Mitarbeiter der DFB-Zentrale sollen nach übereinstimmenden – und undementierten – Medienberichten sogar ein neues Wort in Zusammenhang mit dem offenbar zum Aufbrausen neigenden Präsidenten und ExBundestagsabgeordneten (CDU) erfunden haben: „Grindeln“. Damit ist das ansatzlose Zusammenstauchen von Mitarbeitern gemeint. Nicht hilfreich für das Image des Präsidenten, der in der Aufarbeitung der WM und der Causa Özil je eine maximal unglückliche Figur machte, war der vom „Spiegel“enthüllte Briefwechsel zwischen Grindel und seinem Vizepräsidenten Rainer Koch und Generalsekretär Friedrich Curtius, in dem Grindel das Länderspiel gegen Peru vor zwei Wochen von Frankfurt nach Sinsheim verlegen ließ – aus Angst vor den Frankfurter Ultras. „Man kann (...) die Befürchtung haben, dass die ja keineswegs dummen Ultras uns das Projekt EURO 2024 gerade kaputt machen wollen, indem sie dort ein Inferno veranstalten“, schrieb Grindel da.
Das „Inferno“wäre wohl auch in Frankfurt ausgeblieben, Ultragruppierungen interessieren sich gemeinhin eher weniger für Länderspiele. Um gegen den DFB und Grindel zu protestieren haben sich die Ultras zudem eine andere Form des Protests ausgesucht: sie wollen schweigen. Der Zusammenschluss der Fußball-Fanszenen hat für die kommende englische Woche einen „bundesweiten Aktionsspieltag“angekündigt, der sich von dem EMWerbeszenario des DFB grundlegend unterscheidet.

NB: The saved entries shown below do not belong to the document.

Lemma safe_call {A} (m : M Daemon A) k c :
  keeps_sandboxes m → wf c →
  (∀ x c', same_store c c' → wf c' → safe_from (k x) c') → safe_from (x ← on_view m; k x) c.
Proof.
  intros Hm Hwf Hk tr. destruct (on_view_out m c tr Hm) as (c' & Hs & Hp & _).
  destruct (Hk (result m (view c) tr) c' Hs (same_store_wf _ _ Hs Hwf) (trace_after m (view c) tr))
    as (He & Hrest).
  unfold state_after, result. rewrite bind_run, Hp. split; [|exact Hrest].
  etrans; [by apply extends_same_store|exact He].
Qed.

Lemma safe_modify f m c :
  extends c (f c) → safe_from m (f c) → safe_from (modify f;; m) c.
Proof.
  intros He Hm tr. destruct (Hm tr) as (He' & Hrest). split; [|exact Hrest]. by etrans.
Qed.

Lemma safe_reply_with c f : safe c (reply_with f).
Proof. apply safe_section. intros c' _ Hwf. by apply safe_get, safe_ret; [|constructor]. Qed.

Lemma safe_save c p : safe c p → safe c (save_then p).
Proof.
  intros Hp. apply safe_section. intros c1 He1 Hwf1. apply safe_get, safe_ret; [done|].
  apply safe_section. intros c2 He2 Hwf2. apply safe_call; [by intros d tr|done|].
  intros _ c3 Hs3 Hwf3. apply safe_ret; [done|]. eapply safe_extends, Hp.
  etrans; [exact He1|]. etrans; [exact He2|by apply extends_same_store].
Qed.

(** [l] is, and stays, the sandbox that was found under the name. *)
Definition points (c : Shared) (name : string) (l : nat) : Prop :=
  ∃ s, heap c !! l = Some s ∧ sbName s = name.

Lemma points_extends c c' name l : extends c c' → points c name l → points c' name l.
Proof.
  intros He (s & (s' & Hs' & E)%He & <-). exists s'. split; [done|]. by apply as_created_name.
Qed.

Lemma wf_set_ref c name l : wf c → points c name l → wf (set_ref name l c).
Proof.
  intros Hwf Hp n k. unfold set_ref. cbn [refs heap].
  intros [[<- <-]|[_ Hl]]%lookup_insert_Some; [exact Hp|by apply Hwf].
Qed.

Lemma safe_lookup c name k :
  (∀ c' l, extends c c' → points c' name l → safe c' (k l)) → safe c (with_ref name k).
Proof.
  intros Hk. unfold with_ref. case_decide; [constructor|].
  apply safe_section. intros c' He Hwf. apply safe_get, safe_ret; [done|].
  destruct (refs c' !! name) as [l|] eqn:Hl; [|constructor]. apply Hk; [done|by apply Hwf].
Qed.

Lahm verweist auf 90 Prozent Zustimmung der Fußballfans
Die ersten 20 Minuten jeder Partie soll auf den Tribünen geschwiegen werden. Die Hoffnung der organisierten Anhänger ist „dass der Fußball wieder die Interessen der Fans in den Mittelpunkt rückt und nicht die Interessen von Investoren oder Stakeholdern“.
Schon mit der Werbeaktion am abgelaufenen Bundesligaspieltag – Spieler liefen mit schwarz-rot-goldene Ärmellogos mit dem DFB-Motto „United by Football – Vereint im Herzen Europas“auf – konnte der DFB keine großen Emotionen wecken. „Gute Miene zum nächsten gekauften Turnier? Grindel / Koch raus! Scheiss DFB“und „UNITED BY MONEY. Korrupt im Herzen Europas“, stand auf Plakaten beim Spiel des VfB Stuttgart gegen Düsseldorf am Freitag. Ähnliche Spruchbänder waren in Berlin in der Gladbacher Kurve zu lesen.
In Grindels Leuchtturm lodert noch kein richtungsweisendes Feuer für den deutschen Fußball. Philipp Lahm, im Falle des Zuschlags auch EM-Cheforganisator, verweist auf laut repräsentativer Umfrage ermittelte 90 Prozent EM-Zustimmung unter allen deutschen Fußballfans und setzt darauf, dass sich die Begeisterung wie einst vor der WM 2006 sukzessive entwickelt. „Ich bin der festen Überzeugung, dass das zum Turnier hin dann auch wieder etwas Besonderes werden kann, ein Fest wie 2006, weil sich unser Land immer wieder nach so einem Großereignis sehnt“, sagte der 34-Jährige.